OAKLAND, California--A U.S. jury on Monday ruled against Elon Musk in his lawsuit against OpenAI, finding the artificial intelligence company not liable to the world's richest person for having allegedly strayed from its original mission to benefit humanity.
In a unanimous verdict, the jury in Oakland, California, federal court said Musk brought his case too late. The jury deliberated less than two hours.
The three-week trial had widely been seen as a critical moment for the future of OpenAI and artificial intelligence generally, both in how it should be used and who should benefit from it. The verdict simplifies the path for OpenAI to proceed with a possible initial public offering that could value the business at $1 trillion.
But OpenAI's public face, Chief Executive Sam Altman, must also address the challenges to his reputation from some extremely personal testimony during the trial, including multiple witnesses describing him as a liar. Musk said he will appeal, repeating his claim that Altman and OpenAI President Greg Brockman viewed OpenAI as a means to great wealth.
"Altman & Brockman did in fact enrich themselves by stealing a charity. The only question is WHEN they did it!" Musk posted on X. "Creating a precedent to loot charities is incredibly destructive to charitable giving in America."
U.S. District Judge Yvonne Gonzalez Rogers, who oversaw the trial, said in court after the verdict that Musk may face an uphill battle in an appeal, because whether the statute of limitations ran out before he sued was a factual issue."There's a substantial amount of evidence to support the jury's finding, which is why I was prepared to dismiss on the spot," the judge said.
In his lawsuit, Musk accused OpenAI, Altman and Brockman of manipulating him into giving $38 million, then going behind his back by attaching a for-profit business to its original nonprofit and accepting tens of billions of dollars from Microsoft and other investors.

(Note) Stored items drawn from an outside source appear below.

(** * PP-LAB: the two MPI lab programs, embedded and verified

    [src/phonebook_mpi.cpp]  parallel substring search in a phone book
    [src/matrix_mul_mpi.c]   batched matrix multiplication modulo 100

    The embedding is shallow.  C and C++ [int] values are integers in [Z]
    with the 32-bit wrap-around written out ([to_int]); [size_t] values are
    integers modulo 2^64 ([to_size_t]); [std::string] is a list of
    characters; code that can throw, abort or leave defined behaviour
    returns [option]; the MPI point-to-point channel is a FIFO queue of
    messages that is threaded through [send_string] and [receive_string].

    Signed overflow is undefined in C and C++: where a theorem needs a
    count or a length to be representable in an [int], it says so in a
    hypothesis of the form [_ <= INT_MAX]. *)

From Stdlib Require Import ZArith Lia Ascii String.
From stdpp Require Import prelude gmap.

Local Open Scope Z_scope.

(** ** Machine integers *)

Module CInt.

Definition INT_MAX : Z := 2 ^ 31 - 1.
Definition INT_MIN : Z := - 2 ^ 31.

(** Conversion to a 32-bit [int]: two's complement wrap-around. *)
Definition to_int (z : Z) : Z := (z + 2 ^ 31) mod 2 ^ 32 - 2 ^ 31.

(** Conversion to a 64-bit [size_t]. *)
Definition to_size_t (z : Z) : Z := z mod 2 ^ 64.

(** [std::string::npos], the largest [size_t]. *)
Definition npos : Z := 2 ^ 64 - 1.

Definition in_int (z : Z) : Prop := INT_MIN <= z <= INT_MAX.

End CInt.
Export CInt.

(** ** Control flow *)

(** [for (int i = lo; i < hi; i++) body] with a body that may fail.  The
    loop runs [max 0 (hi - lo)] times and the counter stays in [lo, hi]. *)
Fixpoint for_loop {St : Type} (n : nat) (i : Z)
    (body : Z -> St -> option St) (s : St) : option St :=
  match n with
  | O => Some s
  | S n' => s' ← body i s; for_loop n' (i + 1) body s'
  end.

Definition for_range {St : Type} (lo hi : Z)
    (body : Z -> St -> option St) (s : St) : option St :=
  for_loop (Z.to_nat (hi - lo)) lo body s.

(** The same loop with a body that cannot fail. *)
Fixpoint pure_loop {St : Type} (n : nat) (i : Z)
    (body : Z -> St -> St) (s : St) : St :=
  match n with
  | O => s
  | S n' => pure_loop n' (i + 1) body (body i s)
  end.

Definition pure_range {St : Type} (lo hi : Z)
    (body : Z -> St -> St) (s : St) : St :=
  pure_loop (Z.to_nat (hi - lo)) lo body s.

(** [for (auto &x : xs) body] and [while (getline(in, x)) body]. *)
Fixpoint for_each {A St : Type} (xs : list A)
    (body : A -> St -> option St) (s : St) : option St :=
  match xs with
  | [] => Some s
  | x :: xs' => s' ← body x s; for_each xs' body s'
  end.

(** [v[i]] on a [std::vector] or an array: defined inside the bounds only. *)
Definition vec_at {A : Type} (v : list A) (i : Z) : option A :=
  if i <? 0 then None else v !! Z.to_nat i.

(** ** std::string *)

Module CppString.

Abbreviation str := (list ascii).

Definition of_string (s : string) : str := list_ascii_of_string s.
Coercion of_string : string >-> list.

Definition nl : ascii := "010"%char.      (* '\n' *)
Definition nul : ascii := "000"%char.     (* '\0' *)
Definition comma : ascii := ","%char.
Definition dquote : ascii := "034"%char.  (* the double quote *)
Definition space : ascii := " "%char.

Definition str_size (s : str) : Z := Z.of_nat (length s).

Definition str_empty (s : str) : bool :=
  match s with [] => true | _ :: _ => false end.

(** Does [pat] occur at the front of [s]? *)
Fixpoint starts_with (pat s : str) : bool :=
  match pat, s with
  | [], _ => true
  | _ :: _, [] => false
  | a :: pat', b :: s' => if Ascii.eqb a b then starts_with pat' s' else false
  end.

(** [s.find(pat)], scanning a suffix of the string that begins at position
    [i]: the lowest position at which [pat] occurs.  [None] stands for the
    sentinel [npos], which no position can equal ([max_size() < npos]). *)
Fixpoint find_from (pat s : str) (i : Z) {struct s} : option Z :=
  if starts_with pat s then Some i
  else match s with
       | [] => None
       | _ :: s' => find_from pat s' (i + 1)
       end.

Definition find (s pat : str) : option Z := find_from pat s 0.

(** The [size_t] that [find] hands back. *)
Definition pos_or_npos (r : option Z) : Z := default npos r.

(** [s.substr(pos, n)]: throws [std::out_of_range] when [pos > size()],
    otherwise yields the characters [pos, pos + min(n, size() - pos)).
    Both arguments are [size_t] values. *)
Definition substr (s : str) (pos n : Z) : option str :=
  if str_size s <? pos then None
  else Some (take (Z.to_nat (Z.min n (str_size s - pos)))
               (drop (Z.to_nat pos) s)).

(** The lines that successive [getline] calls extract: a line ends at
    ['\n'] (consumed, not stored) or at the end of the input; at the end
    of the input an extraction that read no character fails, which ends
    the [while (getline ...)] loop. *)
Fixpoint getlines_from (cur s : str) : list str :=
  match s with
  | [] => match cur with [] => [] | _ :: _ => [cur] end
  | c :: s' =>
      if Ascii.eqb c nl then cur :: getlines_from [] s'
      else getlines_from (cur ++ [c]) s'
  end.

Definition getlines (s : str) : list str := getlines_from [] s.

(** [std::string(const char *buf)] on a buffer of known extent: the
    characters before the first NUL; running past a buffer that holds no
    NUL is undefined. *)
Fixpoint from_c_str (buf : str) : option str :=
  match buf with
  | [] => None
  | c :: buf' =>
      if Ascii.eqb c nul then Some []
      else r ← from_c_str buf'; Some (c :: r)
  end.

(** [s.c_str()]: the characters of [s] followed by the terminator. *)
Definition c_str (s : str) : str := s ++ [nul].

End CppString.
Export CppString.

(** ** The message channel *)

Module Mpi.

(** One MPI message: [count] elements of [MPI_INT] or of [MPI_CHAR]. *)
Inductive message : Type :=
  | MInt (v : Z)
  | MChars (buf : str).

(** The messages in flight, a FIFO queue per ordered pair (sender,
    receiver).  The programs use one communicator and one tag, and MPI
    does not reorder the messages of one pair. *)
Abbreviation network := (gmap (Z * Z) (list message)).

Definition in_flight (net : network) (src dst : Z) : list message :=
  default [] (net !! (src, dst)).

Definition MPI_Send (m : message) (src dst : Z) (net : network) : network :=
  <[(src, dst) := in_flight net src dst ++ [m]]> net.

(** A blocking receive.  [None] when nothing was sent: the caller would
    wait for ever. *)
Definition MPI_Recv (src dst : Z) (net : network) : option (message * network) :=
  match in_flight net src dst with
  | [] => None
  | m :: q => Some (m, <[(src, dst) := q]> net)
  end.

(** [send_string(text, receiver)], called by rank [me]
    (phonebook_mpi.cpp, lines 22-26).  A negative element count makes
    [MPI_Send] abort the run. *)
Definition send_string (text : str) (me receiver : Z) (net : network)
    : option network :=
  let len := to_int (str_size text + 1) in
  let net := MPI_Send (MInt len) me receiver net in
  if len <? 0 then None
  else Some (MPI_Send (MChars (take (Z.to_nat len) (c_str text))) me receiver net).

Marc Toberoff, a lawyer for Musk, said the verdict could encourage other startups that begin as nonprofits but have greater ambitions to raise money, create for-profit entities to scale, and make their officers and directors rich. "It's a brand new formula for Silicon Valley," he told reporters.
OpenAI was founded by Altman, Musk and several others in 2015. Musk left its board in 2018, and OpenAI set up a for-profit business the next year. Musk has since founded his own artificial intelligence startup, xAI, which is now part of his SpaceX rocket and satellite company.
OpenAI countered that it was Musk who saw dollar signs, and waited too long to claim OpenAI breached its founding agreement to build safe artificial intelligence to benefit humanity.Musk had a three-year statute of limitations to sue, and OpenAI's lawyers said his August 2024 lawsuit came too late because he knew several years earlier about OpenAI's growth plans.
Bill Savitt, a lawyer for OpenAI, told reporters after the verdict that Musk's lawsuit was an "after-the-fact contrivance that bears no relationship to reality," and a "hypocritical attempt to sabotage a competitor."
Jurors, he said, "kicked it exactly where it belongs, which is to the side."
Dan Ives, an analyst at Wedbush, said the verdict removed a significant overhang to a potential OpenAI IPO."This is a huge win for Altman and OpenAI despite the scrapes and bruises on Altman's persona and leadership," he said.
Monday's verdict followed 11 days of testimony and arguments where Musk's and Altman's credibility came under repeated attack. Microsoft had faced an aiding-and-abetting claim. A Microsoft executive testified that the company has spent more than $100 billion on its partnership with OpenAI.
"The facts and the timeline in this case have long been clear and we welcome the jury's decision to dismiss these claims as untimely," a Microsoft spokesperson said.